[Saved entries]
Lemma loaded_handle_is_server_view_witness :
  exists c w1,
    LoadConsumer "ORDERS" "worker" Scenario.stocked = ((Some c, None), w1) /\
    Consumer_StreamName c = "ORDERS" /\
    Consumer_Name c = "worker".
Proof.
  eexists; eexists; split; [reflexivity |].
  split;
    [exact (proj1 (proj2 (loaded_handle_is_server_view "ORDERS" "worker"
                            Scenario.stocked _ _ None eq_refl))) |
     exact (proj1 (proj2 (proj2
              (loaded_handle_is_server_view "ORDERS" "worker"
                 Scenario.stocked _ _ None eq_refl))))].
Defined.

Lemma State_mirrors_Reset_witness :
  snd (fst (Consumer_State Demo.puller Demo.fresh)) <> None /\
  fst (fst (Consumer_State Demo.puller Demo.fresh)) = zeroState.
Proof.
  assert (H : snd (fst (Consumer_State Demo.puller Demo.fresh)) <> None)
    by discriminate.
  split; [exact H |].
  exact (proj1 (proj2 (proj2 (proj2
           (State_mirrors_Reset Demo.puller Demo.fresh)))) H).
Defined.

(** Asked for consumer [a], the fallback builds and returns consumer [b]. *)
Lemma load_or_build_handle_name_witness :
  exists c w1,
    LoadOrNewConsumerFromTemplate (frozen 0) "ORDERS" "a" DefaultConsumer
      [DurableName "b"] Demo.fresh = ((Some c, None), w1) /\
    Consumer_StreamName c = "ORDERS" /\
    Consumer_Name c = "b".
Proof.
  eexists; eexists; split; [reflexivity |].
  split;
    [exact (proj1 (proj2 (load_or_build_handle_name (frozen (GT := Demo.time) 0) "ORDERS" "a"
                            DefaultConsumer [DurableName "b"] Demo.fresh
                            _ _ None eq_refl))) |
     reflexivity].
Defined.

Lemma build_without_durable_name_witness :
  Durable DefaultConsumer = "" /\
  Forall catalog [AckWait 5] /\
  ~ Exists (fun o => writes o FDurable) [AckWait 5] /\
  fst (fst (NewConsumerFromTemplate (frozen 0) "ORDERS" DefaultConsumer
              [AckWait 5] Demo.fresh)) = None.
Proof.
  assert (H1 : Durable DefaultConsumer = "") by reflexivity.
  assert (H2 : Forall catalog [AckWait 5]) by all_catalog.
  assert (H3 : ~ Exists (fun o => writes o FDurable) [AckWait 5])
    by refute_exists.
  split; [exact H1 | split; [exact H2 | split; [exact H3 |]]].
  exact (proj1 (build_without_durable_name (frozen (GT := Demo.time) 0) "ORDERS"
                  DefaultConsumer [AckWait 5] Demo.fresh H1 H2 H3)).
Defined.

(** The demo server answers a delete request with an empty payload, which is
    neither marker. *)
Lemma Delete_outcomes_witness :
  fst (Request JetStreamDeleteObservable
         (stream Demo.puller ++ " " ++ name Demo.puller) Timeout Demo.fresh) =
    inl (Demo.reply "") /\
  IsErrorResponse (Demo.reply "") = false /\
  IsOKResponse (Demo.reply "") = false /\
  fst (Consumer_Delete Demo.puller Demo.fresh) =
    Some (Errorf ("unknown response while removing consumer worker: "
                  ++ fmt_q "")).
Proof.
  repeat (split; [reflexivity |]).
  exact (proj2 (proj2 (proj2 (proj2 (proj2
           (Delete_outcomes Demo.puller Demo.fresh)))))
           (Demo.reply "") eq_refl eq_refl eq_refl).
Defined.

Lemma push_subscribe_delegates_witness :
  Consumer_IsPushMode Demo.pusher = true /\
  calls (snd (Consumer_SubscribeSync Demo.pusher Demo.fresh)) =
    [CallSubscribeSync "deliver.mailer"].
Proof.
  assert (H : Consumer_IsPushMode Demo.pusher = true) by reflexivity.
  split; [exact H |].
  exact (proj2 (proj1 (proj2 (proj2 (proj2 (proj2
           (push_subscribe_delegates Demo.pusher Demo.fresh H))))))).
Defined.

Lemma pull_fetch_request_witness :
  Consumer_IsPullMode Demo.puller = true /\
  calls (snd (Consumer_NextMsgs Demo.puller 3 Demo.fresh)) =
    [CallRequest "$JS.RN.ORDERS.worker" "3" (5 * Second)].
Proof.
  assert (H : Consumer_IsPullMode Demo.puller = true) by reflexivity.
  split; [exact H |].
  exact (proj1 (proj2 (pull_fetch_request Demo.puller 3 Demo.fresh H))).
Defined.

Lemma built_handle_is_named_after_durable_witness :
  exists c w1,
    NewConsumerFromTemplate (frozen 0) "ORDERS" DefaultConsumer
      [DurableName "worker"] Demo.fresh = ((Some c, None), w1) /\
    Consumer_StreamName c = "ORDERS".
Proof.
  eexists; eexists; split; [reflexivity |].
  exact (proj1 (proj2 (built_handle_is_named_after_durable (frozen (GT := Demo.time) 0)
                         "ORDERS" DefaultConsumer [DurableName "worker"]
                         Demo.fresh _ _ None eq_refl))).
Defined.

End MoreInstances.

### WORK ORDER
Return the span of lines in the data above that opens at the line with "assert (H2 : Forall" and closes at the line with "(** The demo", exactly, ends included, nothing else.

### WRITTEN REPLY
  assert (H2 : Forall catalog [AckWait 5]) by all_catalog.
  assert (H3 : ~ Exists (fun o => writes o FDurable) [AckWait 5])
    by refute_exists.
  split; [exact H1 | split; [exact H2 | split; [exact H3 |]]].
  exact (proj1 (build_without_durable_name (frozen (GT := Demo.time) 0) "ORDERS"
                  DefaultConsumer [AckWait 5] Demo.fresh H1 H2 H3)).
Defined.

(** The demo server answers a delete request with an empty payload, which is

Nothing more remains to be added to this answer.